The old year has passed (and good riddance to you, 2010, really — you were a beastly bear of a brute of a year) and the new year arrived; here at Belle Reve, changes are already afoot. I’m typing this on my fabulous new MacBook, having actually folded towels in a timely manner for the first time in many a moon. Alice B. Toklas, for the first time, reached the high ground of the top of the chair to win a battle for supremacy with Gertrude Stein, though she later discovered that supremacy over the cat bed can never be won. And, on this second day of the new year, I’m thinking a great deal about change. It’s going to be unavoidable, this year — there’s nothing I can do but accept the fact that 2011, for me, will be a year of great change: a new job, a new home, a new world. And it’s also unpredictable — I don’t know where I will be, after the end of this semester, or what I will be doing, or when or how or any of the other Ws and Hs one learns in journalism class. The only thing I can control is how I approach the changes, how I learn from them, how I work to live inside of the unfolding of possibilities, of paths new and different and open for me to move and grow and change within them.

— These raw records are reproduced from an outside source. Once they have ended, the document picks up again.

(* ===== verification/DeployCore.v ===== *)
(** * Deployment helpers of the protocol *)

From S2P Require Import Prelude JsString Ethers Constants UnitsUtils Evm ConstructorAbi Dependencies ProtocolUtils.
From Stdlib Require Import String.

Local Open Scope Z_scope.

(** [utils/deploys/deployLibraries.ts] *)
Module libraries.
Section libraries.
Context `{EU : EthersUtils} `{ND : Node}.

Definition deployCompound (signer : Address) : evm Address :=
  deploy signer "Compound" [] [].

Definition deployAaveV2 (signer : Address) : evm Address :=
  deploy signer "AaveV2" [] [].

Definition deployPerpV2 (signer : Address) : evm Address :=
  deploy signer "PerpV2" [] [].

Definition deployPositionV2 (signer : Address) : evm Address :=
  deploy signer "PositionV2" [] [].

Definition deployPerpV2LibraryV2 (signer : Address) : evm Address :=
  deploy signer "PerpV2LibraryV2" [] [].

Definition deployPerpV2Positions (signer : Address) : evm Address :=
  deploy signer "PerpV2Positions" [] [].

End libraries.
End libraries.

(** [utils/deploys/deployCoreContracts.ts] *)
Module core.
Section core.
Context `{EU : EthersUtils} `{ND : Node}.

Definition deployController (signer : Address) (feeRecipient : string) : evm Address :=
  deploy signer "Controller" [] [JStr feeRecipient].

Definition getController (controllerAddress : string) : evm Address := attach controllerAddress.
(* ===== verification/DeployAdapters.v ===== *)
(** * Deployment helpers of the adapters *)

From S2P Require Import Prelude JsString Ethers Constants UnitsUtils Evm ConstructorAbi Dependencies ProtocolUtils.
From Stdlib Require Import String.

Local Open Scope Z_scope.

(** [utils/deploys/deployAdapters.ts] *)
Module adapters.
Section adapters.
Context `{EU : EthersUtils} `{ND : Node}.

Definition deployKyberExchangeAdapter (signer : Address) (kyberNetworkProxy : string) : evm
    Address :=
  deploy signer "KyberExchangeAdapter" [] [JStr kyberNetworkProxy].

Definition deployOneInchExchangeAdapter (signer : Address) (approveAddress exchangeAddress
    swapFunctionSignature : string) : evm Address :=
  deploy signer "OneInchExchangeAdapter" [] [JStr approveAddress; JStr exchangeAddress; JStr
    swapFunctionSignature].

Definition deployUniswapV2AmmAdapter (signer : Address) (uniswapV2Router : string) : evm Address
    :=
  deploy signer "UniswapV2AmmAdapter" [] [JStr uniswapV2Router].

Definition deployUniswapV2ExchangeAdapter (signer : Address) (uniswapV2Router : string) : evm
    Address :=
  deploy signer "UniswapV2ExchangeAdapter" [] [JStr uniswapV2Router].

Definition deployUniswapV2TransferFeeExchangeAdapter (signer : Address) (uniswapV2Router : string)
    : evm Address :=
  deploy signer "UniswapV2TransferFeeExchangeAdapter" [] [JStr uniswapV2Router].

Definition deployUniswapV2ExchangeAdapterV2 (signer : Address) (uniswapV2Router : string) : evm
    Address :=
  deploy signer "UniswapV2ExchangeAdapterV2" [] [JStr uniswapV2Router].

Definition deployUniswapV2IndexExchangeAdapter (signer : Address) (uniswapV2Router : string) : evm
    Address :=
  deploy signer "UniswapV2IndexExchangeAdapter" [] [JStr uniswapV2Router].

Definition deployAaveGovernanceV2Adapter (signer : Address) (aaveGovernanceV2 aaveToken : string)
    : evm Address :=
  deploy signer "AaveGovernanceV2Adapter" [] [JStr aaveGovernanceV2; JStr aaveToken].

Definition deployCompClaimAdapter (signer : Address) (comptrollerAddress : string) : evm Address
    :=
  deploy signer "CompClaimAdapter" [] [JStr comptrollerAddress].

Definition deployBalancerV1IndexExchangeAdapter (signer : Address) (balancerProxy : string) : evm
    Address :=
  deploy signer "BalancerV1IndexExchangeAdapter" [] [JStr balancerProxy].

Definition deployCompoundLikeGovernanceAdapter (signer : Address) (governanceAlpha governanceToken
    : string) : evm Address :=
  deploy signer "CompoundLikeGovernanceAdapter" [] [JStr governanceAlpha; JStr governanceToken].

Definition deployCompoundBravoGovernanceAdapter (signer : Address) (governorBravo governanceToken
    : string) : evm Address :=
  deploy signer "CompoundBravoGovernanceAdapter" [] [JStr governorBravo; JStr governanceToken].

Definition deployCurveStakingAdapter (signer : Address) (gaugeController : string) : evm Address
    :=
  deploy signer "CurveStakingAdapter" [] [JStr gaugeController].

Definition deployRgtMigrationWrapAdapter (signer : Address) (pegExchanger : string) : evm Address
    :=
  deploy signer "RgtMigrationWrapAdapter" [] [JStr pegExchanger].

Definition deployUniswapPairPriceAdapter (signer : Address) (controller uniswapFactory : string)
    (uniswapPools : list string) : evm Address :=
  deploy signer "UniswapPairPriceAdapter" [] [JStr controller; JStr uniswapFactory; JStrs
    uniswapPools].

Definition getUniswapPairPriceAdapter (uniswapAdapterAddress : string) : evm Address := attach uniswapAdapterAddress.

Definition deployUniswapV3IndexExchangeAdapter (signer : Address) (router : string) : evm Address
    :=
  deploy signer "UniswapV3IndexExchangeAdapter" [] [JStr router].

Definition deployZeroExApiAdapter (signer : Address) (zeroExAddress wethAddress : string) : evm
    Address :=
  deploy signer "ZeroExApiAdapter" [] [JStr zeroExAddress; JStr wethAddress].

Definition deploySnapshotGovernanceAdapter (signer : Address) (delegateRegistry : string) : evm
    Address :=
  deploy signer "SnapshotGovernanceAdapter" [] [JStr delegateRegistry].

Definition deploySynthetixExchangeAdapter (signer : Address) (synthetixExchangerAddress : string)
    : evm Address :=
  deploy signer "SynthetixExchangeAdapter" [] [JStr synthetixExchangerAddress].

Definition deployUniswapV3ExchangeAdapter (signer : Address) (swapRouter : string) : evm Address
    :=
  deploy signer "UniswapV3ExchangeAdapter" [] [JStr swapRouter].

Definition deployUniswapV3ExchangeAdapterV2 (signer : Address) (swapRouter : string) : evm Address
    :=
  deploy signer "UniswapV3ExchangeAdapterV2" [] [JStr swapRouter].

Definition deployKyberV3IndexExchangeAdapter (signer : Address) (dmmRouter dmmFactory : string) :
    evm Address :=
  deploy signer "KyberV3IndexExchangeAdapter" [] [JStr dmmRouter; JStr dmmFactory].

Definition deployCompoundWrapV2Adapter (signer : Address) (libraryName libraryAddress : string) :
    evm Address :=
  deploy signer "CompoundWrapV2Adapter" [(libraryName, libraryAddress)] [].

Definition deployYearnWrapV2Adapter (signer : Address) : evm Address :=
  deploy signer "YearnWrapV2Adapter" [] [].

Definition deployAaveV2WrapV2Adapter (signer : Address) (lendingPool : string) : evm Address :=
  deploy signer "AaveV2WrapV2Adapter" [] [JStr lendingPool].

Definition deployCurveExchangeAdapter (signer : Address) (tokenA tokenB : string) (tokenAIndex
    tokenbBIndex : Z) (exchange : string) : evm Address :=
  deploy signer "CurveExchangeAdapter" [] [JStr tokenA; JStr tokenB; JNum tokenAIndex; JNum
    tokenbBIndex; JStr exchange].

Definition deployCurveStEthExchangeAdapter (signer : Address) (weth steth exchange : string) : evm
    Address :=
  deploy signer "CurveStEthExchangeAdapter" [] [JStr weth; JStr steth; JStr exchange].

Definition deployZeroExApiV2Adapter (signer : Address) (allowanceHolderAddress wethAddress :
    string) : evm Address :=
  deploy signer "ZeroExApiV2Adapter" [] [JStr allowanceHolderAddress; JStr wethAddress].

End adapters.
End adapters.

(** ** Theorems *)

(** Each helper of Adapters deploys exactly the contract it is named after, from the
    deployer account, with arguments that match the constructor of that
    contract, and returns the address it was deployed at. *)
Theorem adapters_helpers_deploy `{EU : EthersUtils} `{ND : Node} :
  (forall s x0, deploys s "KyberExchangeAdapter" (adapters.deployKyberExchangeAdapter s x0)) /\
  (forall s x0 x1 x2, deploys s "OneInchExchangeAdapter" (adapters.deployOneInchExchangeAdapter s x0 x1 x2)) /\
  (forall s x0, deploys s "UniswapV2AmmAdapter" (adapters.deployUniswapV2AmmAdapter s x0)) /\
  (forall s x0, deploys s "UniswapV2ExchangeAdapter" (adapters.deployUniswapV2ExchangeAdapter s x0)) /\
  (forall s x0, deploys s "UniswapV2TransferFeeExchangeAdapter"
      (adapters.deployUniswapV2TransferFeeExchangeAdapter s x0)) /\
  (forall s x0, deploys s "UniswapV2ExchangeAdapterV2" (adapters.deployUniswapV2ExchangeAdapterV2 s x0)) /\
  (forall s x0, deploys s "UniswapV2IndexExchangeAdapter" (adapters.deployUniswapV2IndexExchangeAdapter s
      x0)) /\
  (forall s x0 x1, deploys s "AaveGovernanceV2Adapter" (adapters.deployAaveGovernanceV2Adapter s x0 x1)) /\
  (forall s x0, deploys s "CompClaimAdapter" (adapters.deployCompClaimAdapter s x0)) /\
  (forall s x0, deploys s "BalancerV1IndexExchangeAdapter" (adapters.deployBalancerV1IndexExchangeAdapter s
      x0)) /\
  (forall s x0 x1, deploys s "CompoundLikeGovernanceAdapter" (adapters.deployCompoundLikeGovernanceAdapter s
      x0 x1)) /\
  (forall s x0 x1, deploys s "CompoundBravoGovernanceAdapter" (adapters.deployCompoundBravoGovernanceAdapter
      s x0 x1)) /\
  (forall s x0, deploys s "CurveStakingAdapter" (adapters.deployCurveStakingAdapter s x0)) /\
  (forall s x0, deploys s "RgtMigrationWrapAdapter" (adapters.deployRgtMigrationWrapAdapter s x0)) /\
  (forall s x0 x1 x2, deploys s "UniswapPairPriceAdapter" (adapters.deployUniswapPairPriceAdapter s x0 x1
      x2)) /\
  (forall s x0, deploys s "UniswapV3IndexExchangeAdapter" (adapters.deployUniswapV3IndexExchangeAdapter s
      x0)) /\
  (forall s x0 x1, deploys s "ZeroExApiAdapter" (adapters.deployZeroExApiAdapter s x0 x1)) /\
  (forall s x0, deploys s "SnapshotGovernanceAdapter" (adapters.deploySnapshotGovernanceAdapter s x0)) /\
  (forall s x0, deploys s "SynthetixExchangeAdapter" (adapters.deploySynthetixExchangeAdapter s x0)) /\
  (forall s x0, deploys s "UniswapV3ExchangeAdapter" (adapters.deployUniswapV3ExchangeAdapter s x0)) /\
  (forall s x0, deploys s "UniswapV3ExchangeAdapterV2" (adapters.deployUniswapV3ExchangeAdapterV2 s x0)) /\
  (forall s x0 x1, deploys s "KyberV3IndexExchangeAdapter" (adapters.deployKyberV3IndexExchangeAdapter s x0
      x1)) /\
  (forall s x0 x1, deploys s "CompoundWrapV2Adapter" (adapters.deployCompoundWrapV2Adapter s x0 x1)) /\
  (forall s, deploys s "YearnWrapV2Adapter" (adapters.deployYearnWrapV2Adapter s)) /\
  (forall s x0, deploys s "AaveV2WrapV2Adapter" (adapters.deployAaveV2WrapV2Adapter s x0)) /\
  (forall s x0 x1 x2 x3 x4, deploys s "CurveExchangeAdapter" (adapters.deployCurveExchangeAdapter s x0 x1 x2
      x3 x4)) /\
  (forall s x0 x1 x2, deploys s "CurveStEthExchangeAdapter" (adapters.deployCurveStEthExchangeAdapter s x0 x1
      x2)) /\
  (forall s x0 x1, deploys s "ZeroExApiV2Adapter" (adapters.deployZeroExApiV2Adapter s x0 x1)).
Proof. split_and!; intros; deploys_tac. Qed.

It is perhaps because of this that I’ve resolved to think of new year’s resolutions differently this year. I admit that I’m probably the worst person ever at keeping up with resolutions: I always start off strong, and dive head-first into a totally new writing schedule or sugar-free diet or gym schedule — and then surface to lounge about poolside within weeks, never to dive in again. I always feel very much like this Allie Brosh cartoon (actually, all of her cartoons. Seriously. If you don’t read Hyperbole and a Half, you are not living. Hyperbole and a Half is the peg to fill the hole you never knew you had in your soul). This time, my resolutions have more to do with maintenance than with major change: how to maintain my self and my sanity in the midst of major upheaval. I’ve been reading a lot of texts related to Kriya yoga and thinking a lot about balance. Most of my resolutions relate to finding a way to strike a balance between/among/in all areas of my life: the intellectual and the creative, the private and the public, the work and the job, the personal and the communal, and so on and so forth and etcetera and such.

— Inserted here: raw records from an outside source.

(** ** Theorems *)

(** Each helper of Mocks deploys exactly the contract it is named after, from the
    deployer account, with arguments that match the constructor of that
    contract, and returns the address it was deployed at. *)
Theorem mocks_helpers_deploy `{EU : EthersUtils} `{ND : Node} :
  (forall s, deploys s "ExplicitERC20Mock" (mocks.deployExplicitErc20Mock s)) /\
  (forall s, deploys s "InvokeMock" (mocks.deployInvokeMock s)) /\
  (forall s, deploys s "ManagerIssuanceHookMock" (mocks.deployManagerIssuanceHookMock s)) /\
  (forall s, deploys s "ModuleIssuanceHookMock" (mocks.deployModuleIssuanceHookMock s)) /\
  (forall s, deploys s "NAVIssuanceHookMock" (mocks.deployNavIssuanceHookMock s)) /\
  (forall s x0, deploys s "NAVIssuanceCaller" (mocks.deployNAVIssuanceCaller s x0)) /\
  (forall s, deploys s "AddressArrayUtilsMock" (mocks.deployAddressArrayUtilsMock s)) /\
  (forall s, deploys s "Uint256ArrayUtilsMock" (mocks.deployUint256ArrayUtilsMock s)) /\
  (forall s x0, deploys s "KyberNetworkProxyMock" (mocks.deployKyberNetworkProxyMock s x0)) /\
  (forall s x0, deploys s "ModuleBaseMock" (mocks.deployModuleBaseMock s x0)) /\
  (forall s x0, deploys s "ModuleBaseV2Mock" (mocks.deployModuleBaseV2Mock s x0)) /\
  (forall s x0, deploys s "GodModeMock" (mocks.deployGodModeMock s x0)) /\
  (forall s x0, deploys s "DebtModuleMock" (mocks.deployDebtModuleMock s x0)) /\
  (forall s x0, deploys s "GovernanceAdapterMock" (mocks.deployGovernanceAdapterMock s x0)) /\
  (forall s x0, deploys s "CurveStableswapMock" (mocks.deployCurveStableswapMock s x0)) /\
  (forall s x0 x1 x2 x3, deploys s "OneInchExchangeMock" (mocks.deployOneInchExchangeMock s x0 x1 x2 x3)) /\
  (forall s x0 x1 x2 x3, deploys s "ZeroExMock" (mocks.deployZeroExMock s x0 x1 x2 x3)) /\
  (forall s x0, deploys s "OracleMock" (mocks.deployOracleMock s x0)) /\
  (forall s x0, deploys s "YearnVaultMock" (mocks.deployYearnVaultMock s x0)) /\
  (forall s x0 x1, deploys s "OracleAdapterMock" (mocks.deployOracleAdapterMock s x0 x1)) /\
  (forall s, deploys s "PositionMock" (mocks.deployPositionMock s)) /\
  (forall s x0 x1, deploys s "PositionV2Mock" (mocks.deployPositionV2Mock s x0 x1)) /\
  (forall s, deploys s "PreciseUnitMathMock" (mocks.deployPreciseUnitMathMock s)) /\
  (forall s, deploys s "ResourceIdentifierMock" (mocks.deployResourceIdentifierMock s)) /\
  (forall s x0, deploys s "StakingAdapterMock" (mocks.deployStakingAdapterMock s x0)) /\
  (forall s x0 x1 x2 x3 x4, deploys s "StandardTokenMock" (mocks.deployTokenMock s x0 x1 x2 x3 x4)) /\
  (forall s x0 x1 x2 x3 x4, deploys s "StandardTokenWithFeeMock" (mocks.deployTokenWithFeeMock s x0 x1 x2
      x3 x4)) /\
  (forall s x0 x1 x2 x3 x4 x5, deploys s "StandardTokenWithRoundingErrorMock"
      (mocks.deployTokenWithErrorMock s x0 x1 x2 x3 x4 x5)) /\
  (forall s, deploys s "TradeAdapterMock" (mocks.deployTradeAdapterMock s)) /\
  (forall s x0, deploys s "AmmAdapterMock" (mocks.deployAmmAdapterMock s x0)) /\
  (forall s, deploys s "WrapAdapterMock" (mocks.deployWrapAdapterMock s)) /\
  (forall s, deploys s "AaveLendingPoolCoreMock" (mocks.deployAaveLendingPoolCoreMock s)) /\
  (forall s x0, deploys s "AaveLendingPoolMock" (mocks.deployAaveLendingPoolMock s x0)) /\
  (forall s x0 x1, deploys s "AaveV2Mock" (mocks.deployAaveV2Mock s x0 x1)) /\
  (forall s x0 x1, deploys s "PerpV2Mock" (mocks.deployPerpV2Mock s x0 x1)) /\
  (forall s x0 x1, deploys s "PerpV2LibraryV2Mock" (mocks.deployPerpV2LibraryV2Mock s x0 x1)) /\
  (forall s x0 x1, deploys s "PerpV2PositionsMock" (mocks.deployPerpV2PositionsMock s x0 x1)) /\
  (forall s, deploys s "UniswapV3MathMock" (mocks.deployUniswapV3MathMock s)) /\
  (forall s, deploys s "UnitConversionUtilsMock" (mocks.deployUnitConversionUtilsMock s)) /\
  (forall s x0, deploys s "SetTokenAccessibleMock" (mocks.deploySetTokenAccessibleMock s x0)) /\
  (forall s, deploys s "ClaimAdapterMock" (mocks.deployClaimAdapterMock s)) /\
  (forall s, deploys s "GaugeControllerMock" (mocks.deployGaugeControllerMock s)) /\
  (forall s, deploys s "ContractCallerMock" (mocks.deployContractCallerMock s)) /\
  (forall s, deploys s "DebtIssuanceMock" (mocks.deployDebtIssuanceMock s)) /\
  (forall s x0 x1 x2, deploys s "ComptrollerMock" (mocks.deployComptrollerMock s x0 x1 x2)) /\
  (forall s x0 x1, deploys s "CompoundMock" (mocks.deployCompoundMock s x0 x1)) /\
  (forall s x0 x1 x2 x3 x4, deploys s "SynthMock" (mocks.deploySynthMock s x0 x1 x2 x3 x4)) /\
  (forall s a b c k r, deploys s "SynthetixExchangerMock" (mocks.deploySynthetixExchangerMock s a b c k
      r)) /\
  (forall s, deploys s "CustomSetValuerMock" (mocks.deployCustomSetValuerMock s)) /\
  (forall s x0, deploys s "YearnStrategyMock" (mocks.deployYearnStrategyMock s x0)) /\
  (forall s, deploys s "ForceFunderMock" (mocks.deployForceFunderMock s)) /\
  (forall s, deploys s "WrapV2AdapterMock" (mocks.deployWrapV2AdapterMock s)) /\
  (forall s x0, deploys s "ChainlinkAggregatorMock" (mocks.deployChainlinkAggregatorMock s x0)) /\
  (forall s x0 x1, deploys s "TribePegExchangerMock" (mocks.deployTribePegExchangerMock s x0 x1)) /\
  (forall s, deploys s "StringArrayUtilsMock" (mocks.deployStringArrayUtilsMock s)) /\
  (forall s, deploys s "BytesArrayUtilsMock" (mocks.deployBytesArrayUtilsMock s)) /\
  (forall s x0 x1 x2, deploys s "WrappedfCashMock" (mocks.deployWrappedfCashMock s x0 x1 x2)) /\
  (forall s, deploys s "WrappedfCashFactoryMock" (mocks.deployWrappedfCashFactoryMock s)) /\
  (forall s, deploys s "ZeroExExchangeProxyMock" (mocks.deployZeroExExchangeProxyMock s)).
Proof. split_and!; intros; deploys_tac. Qed.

Because I am not the best at keeping my resolutions, I’ve decided to think of them in terms of activities rather than broad statements (Exercise all the time! Live a healthy life! CLEAN ALL THE THINGS!). I’ve decided to try the 365 project again and take a photograph a day. I almost made it last year, and only skipped a few days. Sadly, math was the biggest challenge, as I completely lost count and basically started making up numbers at some point this year. I’m armed for this year with a numbered calendar. Last year, I found that the practice became a kind of meditation on beauty for me, and on what made me happy, and on finding meaning in the everyday — and what better way to strike balance than to learn to appreciate what I might otherwise ignore? I’m also determined to read more, and have started an account on Goodreads to keep track of my reading. If you’re on Goodreads, please feel free to friend me — and even if you’re not, please send along suggestions. I’m ready for just about anything.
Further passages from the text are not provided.